First, Merrill went online. He read the Patriot Act, but found it confusing and full of clauses like nesting matryoshka dolls. After stewing for a couple of days, building up his courage to break the terms of the letter, he called his lawyer and asked him to meet him in person.

His lawyer, a friend of Merrill’s who specialises in corporate law, quickly recognised that he would need backup. He and Merrill contacted the American Civil Liberties Union’s New York branch, who used Calyx for web services. There they met with Arthur Eisenberg, who introduced Merrill to a young lawyer called Jameel Jaffer.

I had never seen a national security letter at that point,” Jaffer said. “We had to scramble around to figure out what it was.” Jaffer was particularly appalled by the circular nature of the gag order.

The only entity named was the FBI, and it was the FBI that had imposed the gag order,” he said. “That was what was most offensive to me.”

With the ACLU, Merrill went to court to challenge the constitutionality of the letter, especially of the gag order.

The case, in which Merrill was listed as a “John Doe” because of the terms of the order, was against the attorney general, John Ashcroft, FBI director, Robert Mueller, and FBI senior counsel Marion Bowman.

The same year, Victor Marrero, a district court judge, sided with Merrill against the federal government, finding that the letter violated his fourth amendment rights. A year later, in response, Congress amended the statute. Merrill went to court again; again, the district court struck down the law. In 2008, a second circuit judge affirmed that decision.

Throughout the process, the gag order kept Merrill in frustrated silence. “Over the course of seven years I had two different girlfriends, and they both knew something was going on that I wouldn’t tell them about,” he said. “They didn’t like it.” He said that he felt that if he told anyone, he would be making them as burdened with this secret as he was.

You’re obviously lying by omission all the time, because people come up [to you] and say, ‘Hey you seem down today, what’s going on’, and you can’t tell them. Or certain days, like when the court stuff was going well, I’d be really excited but couldn’t share it with anyone. It cut me off from the people who in normal life would be your support network. Close friends, family. So it was extremely weird.”

The problem was, Jaffer said, that the FBI were implementing laws in secret, and – until Merrill – largely with impunity. “It turns out that the government’s interpretation of the law is much, much broader than anyone had thought,” he continued.

You see this pattern over and over again: you have a relatively narrow surveillance law that is implemented in a sweeping way, in secret. So the public thinks there are limits on government’s surveillance powers, [but] the government interprets the limits in the weakest possible way.”

In 2014, Merrill sued again, helped by graduate students at the Yale Law Clinic. Finally, in August, the news came that the judge had ruled that the gag order be completely lifted.

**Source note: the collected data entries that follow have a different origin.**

(* ===== verification/AlgProps.v ===== *)
(** * What the scheduling algorithms compute: the theorems

    FCFS, Priority and SJTF against their plans, the choice of the best score,
    and what ManagedMode guarantees, with concrete instances of each. *)

From S2P Require Import Prelude CxxFloat FloatRound FloatBounds StdAlg ConcurrentDeque Message.
From S2P Require Import Job Scheduler SchedulerFacts Algs ScoreFacts AlgFacts ManagedFacts.

(** ** A concrete scheduler *)

(** [n] DFEs with ids 1 to [n], and the requests of jobs by client and time. *)
Definition demo_pool (n : nat) : list Resource :=
  (λ i, MkResource (Z.of_nat (S i)) 8111 "localhost" "DFE") <$> seq 0 n.

Definition demo_request (client ms target : Z) : msg_t :=
  Msg MSG_MOVING_AVG client 0 0 0 ms target 0 0 0 0 0 0 [].

Definition demo (free : nat) (jobs : list Job) : Sched :=
  MkSched jobs [] [] (demo_pool free) ∅ main_algs 5 "Completion Time"
    (1 + Z.of_nat (length jobs)) (1 + Z.of_nat free) (Z.of_nat free) 8111 "localhost"
    (new_Stats 0 f_zero).

(** Three jobs: the first in the queue is the latest. *)
Definition demo_jobs : list Job :=
  [new_Job (demo_request 7 3000 3500) 3; new_Job (demo_request 9 1000 1500) 2;
   new_Job (demo_request 8 2000 2500) 1].

Lemma demo_timed : Forall timed demo_jobs.
Proof.
  unfold demo_jobs. repeat constructor; eexists _, _; (split; [reflexivity|]);
    unfold INT_MAX; simpl; lia.
Qed.

Lemma demo_wf free : sched_wf (demo free demo_jobs).
Proof.
  split; simpl; [done|lia| |].
  - by apply (bool_decide_unpack _).
  - eapply Forall_impl; [apply demo_timed|]. apply timed_wf.
Qed.

Lemma demo_managed_wf free : (0 < free)%nat → managed_wf (demo free demo_jobs).
Proof.
  intros Hf. split; simpl; try done; [apply demo_wf|apply demo_timed|lia|].
  unfold resPoolSize, Deque.size. simpl. unfold demo_pool. by rewrite length_fmap, length_seq.
Qed.

(** ** First come, first served *)

(** C18: FCFSMin, FCFSAsManyAsPos and FCFSMax return on every state and refine the
    first-come-first-served plan over the first [window] jobs of the ready queue:
    they serve a prefix of it, job by job with as many resources as the plan
    gives, take those off the back of the pool, and change nothing else. *)
Theorem FCFS_refines_plan s :
  let refines run mx mn := ∃ a pool', run s = Ret (a, set_resPool s pool') ∧
    resPool s = pool' ++ reverse (aresources a) ∧
    grants (ajobs a) = fcfs_plan mx mn (window_jobs s) (resPoolSize s) in
  refines FCFSMin jmin jmin ∧ refines FCFSAsManyAsPos jmax jmin ∧ refines FCFSMax jmax jmax.
Proof.
  assert (H : ∀ mx mn, ∃ a pool',
    fcfs_loop mx mn (window s) 0 s new_Allocations = Ret (a, set_resPool s pool') ∧
    resPool s = pool' ++ reverse (aresources a) ∧
    grants (ajobs a) = fcfs_plan mx mn (window_jobs s) (resPoolSize s)).
  { intros mx mn.
    destruct (fcfs_loop_spec mx mn (window s) 0 s new_Allocations) as (ps & (p & -> & Hp) & Hg).
    rewrite drop_0 in Hg. eauto. }
  split_and!; apply H.
Qed.

(** The ready queue is served last in, first out: a job submitted later is
    pushed to the front of the queue, and FCFSMin with one free resource gives it
    to that job although earlier ones wait. *)
Theorem FCFS_serves_newest s now req j s1 r :
  resPool s = [r] → (0 < window s)%nat → submit s now req = Ret (j, s1) →
  ∃ s', FCFSMin s1 = Ret (MkAllocations [(j, [r])] 0, s') ∧ readyQ s1 = j :: readyQ s.
Proof.
  intros Hp Hw. unfold submit, getNextId. intros Hs. inv_ret.
  apply int_of_inv in E0 as [-> _].
  set (s1 := set_readyQ _ _). unfold FCFSMin. destruct (window s1) as [|n] eqn:Ew; [simpl in *; lia|].
  exists (set_resPool s1 []). split; [|done].
  cbn [fcfs_loop]. unfold readyQSize, Deque.size. simpl.
  unfold copyJobFromQ. simpl. unfold allocate, resPoolSize, Deque.size. simpl. rewrite Hp. simpl.
  destruct n as [|n]; [done|]. cbn [fcfs_loop]. unfold readyQSize, Deque.size. simpl.
  destruct (readyQ s) as [|j2 q]; [done|]. simpl.
  unfold allocate, resPoolSize, Deque.size. by destruct (jmin j2).
Qed.

Lemma FCFS_serves_newest_witness :
  ∃ j s1 s' r, submit (demo 1 (drop 1 demo_jobs)) 0 (demo_request 7 3000 3500) = Ret (j, s1) ∧
    FCFSMin s1 = Ret (MkAllocations [(j, [r])] 0, s') ∧ readyQ s1 = j :: drop 1 demo_jobs.
Proof.
  edestruct (FCFS_serves_newest (demo 1 (drop 1 demo_jobs)) 0 (demo_request 7 3000 3500))
    as (s' & H & Hq); [reflexivity|simpl; lia|reflexivity|].
  eexists _, _, s', _. split; [reflexivity|]. split; [exact H|exact Hq].
Defined.

Section sorted.
Context `{Hsort : !StdSort}.

(** C19: Priority, for every implementation of std::sort: it considers the window
    in an order of non-increasing priority and gives each job in turn exactly its
    maximum, as long as strictly more than that is free. *)
Theorem Priority_refines_plan s :
  sched_wf s →
  ∃ order a pool', order ≡ₚ window_jobs s ∧
    StronglySorted (λ x y, jpriority y ≤ jpriority x)%Z order ∧
    Priority s = Ret (a, set_resPool s pool') ∧ resPool s = pool' ++ reverse (aresources a) ∧
    grants (ajobs a) = greedy_plan jmax order (resPoolSize s).
Proof.
  intros Hwf. destruct (Priority_spec s Hwf) as (order & ps & Ho & Hs & (p & -> & Hp) & Hg).
  exists order. do 2 eexists. split_and!; try done.
  apply (StronglySorted_weaken (λ _, True) (λ x y, sortByPriority x y = false));
    [|by apply Forall_true|done].
  intros x y _ _. by unfold sortByPriority; rewrite Z.ltb_ge.
Qed.

(** C20: SJTF, for every implementation of std::sort: it considers the window in an
    order of non-decreasing cost on the minimum number of resources and, while more
    than the minimum of the next job is free, pairs it with its maximum number of
    resources, or with none when fewer are free. *)
Theorem SJTF_refines_plan s :
  sched_wf s →
  ∃ order a pool', order ≡ₚ window_jobs s ∧
    StronglySorted (λ x y, SFleb (minCost x) (minCost y) = true) order ∧
    SJTF s = Ret (a, set_resPool s pool') ∧ resPool s = pool' ++ reverse (aresources a) ∧
    grants (ajobs a) = greedy_plan jmin order (resPoolSize s).
Proof.
  intros Hwf. destruct (SJTF_spec s Hwf) as (order & ps & Ho & Hs & (p & -> & Hp) & Hg).
  exists order. do 2 eexists. split_and!; try done.
  assert (Hwfo : Forall job_wf order) by (rewrite Ho; by apply window_jobs_wf).
  eapply (StronglySorted_weaken job_wf); [|done|exact Hs].
  intros x y Hx%minCost_not_nan Hy%minCost_not_nan. unfold sortByTime.
  by rewrite SFltb_negb_SFleb, negb_false_iff.
Qed.

(** With two or three free resources SJTF pairs every job of the window with an
    empty list of resources: its guard tests the minimum, its allocation asks for
    the maximum. *)
Theorem SJTF_pairs_with_nothing s :
  sched_wf s → (2 ≤ resPoolSize s ≤ 3)%nat →
  ∃ a s', SJTF s = Ret (a, s') ∧ (ajobs a).*1 ≡ₚ window_jobs s ∧
    Forall (λ p, snd p = []) (ajobs a) ∧ noJobs a = 0%nat ∧ resPool s' = resPool s.
Proof.
  intros Hwf Hf. destruct (SJTF_spec s Hwf) as (order & ps & Ho & Hs & (p & -> & Hp) & Hg).
  rewrite greedy_plan_starved in Hg; [|rewrite Ho; by apply window_jobs_wf|done].
  assert (Hempty : Forall (λ p : JobResPair, snd p = []) ps).
  { assert (H0 : Forall (λ n, n = 0%nat) (grants ps).*2).
    { rewrite Hg, <-list_fmap_compose. apply Forall_fmap, Forall_true. done. }
    rewrite snd_grants, Forall_fmap in H0. eapply Forall_impl; [exact H0|].
    intros [j rs] Hrs. by destruct rs. }
  do 2 eexists. split; [done|]. simpl. split_and!.
  - by rewrite <-fst_grants, Hg, <-list_fmap_compose, list_fmap_id.
  - done.
  - unfold noJobs. simpl. clear -Hempty. induction Hempty as [|[j rs] l Hrs _ IH]; [done|].
    simpl in *. by subst.
  - assert (mjoin ps.*2 = []) as E; [|by rewrite Hp, E, app_nil_r].
    clear -Hempty. induction Hempty as [|[j rs] l Hrs _ IH]; [done|]. csimpl. simpl in Hrs.
    by rewrite Hrs.
Qed.

End sorted.

Lemma Priority_refines_plan_witness :
  ∃ order a pool', order ≡ₚ demo_jobs ∧
    StronglySorted (λ x y, jpriority y ≤ jpriority x)%Z order ∧
    Priority (demo 9 demo_jobs) = Ret (a, set_resPool (demo 9 demo_jobs) pool') ∧
    demo_pool 9 = pool' ++ reverse (aresources a) ∧
    grants (ajobs a) = greedy_plan jmax order 9.
Proof. exact (Priority_refines_plan (demo 9 demo_jobs) (demo_wf 9)). Defined.

Lemma SJTF_refines_plan_witness :
  ∃ order a pool', order ≡ₚ demo_jobs ∧
    StronglySorted (λ x y, SFleb (minCost x) (minCost y) = true) order ∧
    SJTF (demo 9 demo_jobs) = Ret (a, set_resPool (demo 9 demo_jobs) pool') ∧
    demo_pool 9 = pool' ++ reverse (aresources a) ∧
    grants (ajobs a) = greedy_plan jmin order 9.
Proof. exact (SJTF_refines_plan (demo 9 demo_jobs) (demo_wf 9)). Defined.

Lemma SJTF_pairs_with_nothing_witness :
  ∃ a s', SJTF (demo 3 demo_jobs) = Ret (a, s') ∧ (ajobs a).*1 ≡ₚ demo_jobs ∧
    Forall (λ p, snd p = []) (ajobs a) ∧ noJobs a = 0%nat ∧ resPool s' = demo_pool 3.
Proof.
  apply (SJTF_pairs_with_nothing (demo 3 demo_jobs) (demo_wf 3)). simpl. vm_compute. lia.
Defined.

(** The plans on the three jobs (3 s, 1 s and 2 s) with nine free DFEs. *)
Example Priority_demo :
  ∃ a s', Priority (demo 9 demo_jobs) = Ret (a, s') ∧
    List.map (λ p, (jid (fst p), List.map rid (snd p))) (ajobs a) =
      [(2, [9; 8; 7; 6]); (1, [5; 4; 3; 2])]%Z.
Proof. eexists _, _. split; vm_compute; reflexivity. Qed.

Example SJTF_demo :
  ∃ a s', SJTF (demo 9 demo_jobs) = Ret (a, s') ∧
    List.map (λ p, (jid (fst p), List.map rid (snd p))) (ajobs a) =
      [(2, [9; 8; 7; 6]); (1, [5; 4; 3; 2])]%Z.
Proof. eexists _, _. split; vm_compute; reflexivity. Qed.

(** ** The choice of an allocation *)

(** SelectMaxScore returns an allocation whose score, converted to float, is
    maximal, and the last one of these: every later allocation has a smaller one. *)
Theorem selectMaxScore_last_max l :
  l ≠ [] → Forall (λ a, 0 ≤ getScore a ≤ 2 ^ 24)%Z l →
  ∃ k a, selectMaxScore l = Ret a ∧ l !! k = Some a ∧
    Forall (λ b, getScore b ≤ getScore a)%Z l ∧
    Forall (λ b, getScore b < getScore a)%Z (drop (S k) l).
Proof.
  intros Hne Hl. destruct (selectMaxScore_spec l Hne) as (k & a & Hsel & Hk & Hmax & Hlast).
  { eapply Forall_impl; [exact Hl|]. intros b Hb. simpl in Hb.
    destruct (f32_of_Z_exact (getScore b) Hb) as [Hn _]. by destruct (f32_of_Z _). }
  exists k, a. split_and!; try done.
  - assert (Ha : (0 ≤ getScore a ≤ 2 ^ 24)%Z).
    { rewrite Forall_forall in Hl. by eapply Hl, list_elem_of_lookup_2. }
    apply Forall_forall. intros b Hb. rewrite Forall_forall in Hl, Hmax.
    specialize (Hl b Hb). specialize (Hmax b Hb). rewrite SFleb_f32_of_Z in Hmax by done.
    by apply Z.leb_le.
  - assert (Ha : (0 ≤ getScore a ≤ 2 ^ 24)%Z).
    { rewrite Forall_forall in Hl. by eapply Hl, list_elem_of_lookup_2. }
    apply (Forall_drop _ (S k)) in Hl. apply Forall_forall. intros b Hb.
    rewrite Forall_forall in Hl, Hlast. specialize (Hl b Hb). specialize (Hlast b Hb).
    rewrite SFleb_f32_of_Z in Hlast by done. by apply Z.leb_gt.
Qed.

Lemma selectMaxScore_last_max_witness :
  ∃ k a, selectMaxScore [MkAllocations [] 3; MkAllocations [] 5; MkAllocations [] 5;
      MkAllocations [] 1] = Ret a ∧
    [MkAllocations [] 3; MkAllocations [] 5; MkAllocations [] 5; MkAllocations [] 1] !! k = Some a ∧
    Forall (λ b, getScore b ≤ getScore a)%Z
      [MkAllocations [] 3; MkAllocations [] 5; MkAllocations [] 5; MkAllocations [] 1] ∧
    Forall (λ b, getScore b < getScore a)%Z (drop (S k)
      [MkAllocations [] 3; MkAllocations [] 5; MkAllocations [] 5; MkAllocations [] 1]).
Proof.
  apply selectMaxScore_last_max; [discriminate|].
  repeat constructor; simpl; lia.
Defined.

Section managed_props.
Context `{Hsort : !StdSort}.

(** C8: ManagedMode, on a state whose waiting jobs have positive predicted times and
    with at least one free resource: it returns (no null allocation, no undefined
    conversion of a score, whatever std::sort does with equal elements), the trial
    runs leave the scheduler as it was up to the order of the pool, and the chosen
    allocation schedules at least one job, only jobs of the window, each with one to
    four resources, which are all taken from the pool. *)
Theorem ManagedMode_schedules s :
  managed_wf s →
  ∃ a s', run_alg 1 ManagedModeAlg s = Ret (a, s') ∧ pool_perm s s' ∧
    ajobs a ≠ [] ∧ noJobs a = length (ajobs a) ∧
    Forall (λ p, 1 ≤ length (snd p) ≤ 4)%nat (ajobs a) ∧
    (ajobs a).*1 ⊆+ window_jobs s ∧ aresources a ⊆+ resPool s.
Proof.
  intros Hm. destruct (managed_choice s Hm) as (a & s' & Hrun & Hs' & Htr & Hnj & Hne).
  destruct Htr as (k & a0 & (alg & sk & sk' & _ & Hp & _ & Hres) & Hjobs).
  destruct Hres as (pool' & _ & Hpool & Hsub & Hmax & _).
  exists a, s'. split_and!; try done.
  - intros E. unfold noJobs in Hnj. rewrite E in Hnj. simpl in Hnj. lia.
  - by apply noJobs_all.
  - rewrite Hjobs in Hne |- *. rewrite Forall_forall in Hmax, Hne |- *. intros [j rs] Hin.
    specialize (Hmax _ Hin). specialize (Hne _ Hin). simpl in *. destruct rs; simpl in *; [done|lia].
  - rewrite Hjobs, Hp. done.
  - rewrite Hp, Hpool. unfold aresources. rewrite Hjobs. by apply submseteq_inserts_l.
Qed.

End managed_props.

Lemma ManagedMode_schedules_witness :
  ∃ a s', run_alg 1 ManagedModeAlg (demo 6 demo_jobs) = Ret (a, s') ∧
    pool_perm (demo 6 demo_jobs) s' ∧ ajobs a ≠ [] ∧ noJobs a = length (ajobs a) ∧
    Forall (λ p, 1 ≤ length (snd p) ≤ 4)%nat (ajobs a) ∧
    (ajobs a).*1 ⊆+ demo_jobs ∧ aresources a ⊆+ demo_pool 6.
Proof. apply (ManagedMode_schedules (demo 6 demo_jobs)), demo_managed_wf. lia. Defined.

          After waiting out the period in which the Department of Justice could appeal,

Merrill received permission on Monday to publish the full, unredacted version of the letter.

He said he had no idea how to respond. “I have this weird feeling that maybe this is a dream, maybe I dreamed I was allowed to talk about it,” he said.

As a result of this challenge, anyone who gets a gag order can walk into a federal court and challenge [its] legitimacy,” Jaffer said. “That’s not something that was true in 2002.”

It had taken Merrill almost 12 years of silence and secrecy.